(** A run of X20: the session of the tests on a store that writes
    through. *)
Lemma write_through_session_witness :
  (∃ content,
     files (world (run_calls Fixture.session
                     (Fixture.adb Mock.db_path false)).2)
     !! db_file (self (Fixture.adb Mock.db_path false)) = Some content
     ∧ stored_database (self (Fixture.adb Mock.db_path false)) content
       = Some Examples.filled_database)
  ∧ (db_init (mkMachine (Examples.fresh_store Mock.db_path false false)
                (world (run_calls Fixture.session
                          (Fixture.adb Mock.db_path false)).2))).1 = Ok ()
  ∧ conn (self (db_init
                  (mkMachine (Examples.fresh_store Mock.db_path false false)
                     (world (run_calls Fixture.session
                               (Fixture.adb Mock.db_path false)).2))).2)
    = Open Examples.filled_database.
Proof.
  apply (write_through_session Fixture.session
           (Fixture.adb Mock.db_path false) Examples.filled_database
           (Examples.fresh_store Mock.db_path false false)
           (world (run_calls Fixture.session
                     (Fixture.adb Mock.db_path false)).2)).
  - vm_compute. reflexivity.
  - intros d Hd. vm_compute in Hd. injection Hd as <-.
    exists []. split; vm_compute; reflexivity.
  - repeat (apply Forall_cons_2; [reflexivity|]). apply Forall_nil_2.
  - vm_compute. reflexivity.
  - split_and!; vm_compute; reflexivity.
  - reflexivity.
Defined.

(** ** File names the constructor accepts *)

Section FileNames.

Context `{!Sqlite, !Lzma, !Regex}.

Import RawFile.

Lemma split_sep_length (sep : ascii) (a b : string) :
  2 ≤ length (Py.split sep (a +:+ String sep b)).
Proof.
  induction a as [|c a IH].
  - change (EmptyString +:+ ?x) with x. simpl. rewrite decide_True by done.
    simpl. pose proof (split_not_nil sep b).
    destruct (Py.split sep b); [done|simpl; lia].
  - rewrite app_cons. simpl. case_decide; [simpl; lia|].
    destruct (Py.split sep (a +:+ String sep b)); simpl in *; lia.
Qed.

Lemma last_split_sep (sep : ascii) (a b : string) :
  last (Py.split sep (a +:+ String sep b)) = last (Py.split sep b).
Proof.
  induction a as [|c a IH].
  - change (EmptyString +:+ ?x) with x. simpl. rewrite decide_True by done.
    pose proof (split_not_nil sep b). by destruct (Py.split sep b).
  - rewrite app_cons. simpl.
    pose proof (split_sep_length sep a b) as Hlen.
    destruct (Py.split sep (a +:+ String sep b)) as [|h [|h' t]];
      simpl in Hlen; try lia.
    by case_decide.
Qed.

Lemma path_name_in_dir (dir name : string) :
  free_of Py.SLASH name = true → Py.path_name (in_dir dir name) = name.
Proof.
  intros Hname. unfold Py.path_name, in_dir.
  by rewrite last_split_sep, split_free.
Qed.

Lemma ends_with_dot_app (a b : string) :
  b ≠ EmptyString → Py.ends_with_dot (a +:+ b) = Py.ends_with_dot b.
Proof.
  intros Hb. induction a as [|c a IH]; [done|].
  rewrite app_cons. simpl.
  destruct (a +:+ b) as [|x y] eqn:E; [|done].
  destruct a; [|done]. by destruct b.
Qed.

Lemma lstrip_dots_stem (stem rest : string) :
  stem ≠ EmptyString → free_of Py.DOT stem = true →
  Py.lstrip_dots (stem +:+ rest) = stem +:+ rest.
Proof.
  intros Hne Hfree. destruct stem as [|c stem]; [done|].
  apply free_of_cons in Hfree as [Hc _].
  rewrite app_cons. simpl. by rewrite decide_False.
Qed.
________
• Instructions for the task: The required output is the stretch of entries above from the line containing "by case_decide." through the line containing "intros Hb. induction", reproduced exactly.

• Output for this exercise:
    by case_decide.
Qed.

Lemma path_name_in_dir (dir name : string) :
  free_of Py.SLASH name = true → Py.path_name (in_dir dir name) = name.
Proof.
  intros Hname. unfold Py.path_name, in_dir.
  by rewrite last_split_sep, split_free.
Qed.

Lemma ends_with_dot_app (a b : string) :
  b ≠ EmptyString → Py.ends_with_dot (a +:+ b) = Py.ends_with_dot b.
Proof.
  intros Hb. induction a as [|c a IH]; [done|].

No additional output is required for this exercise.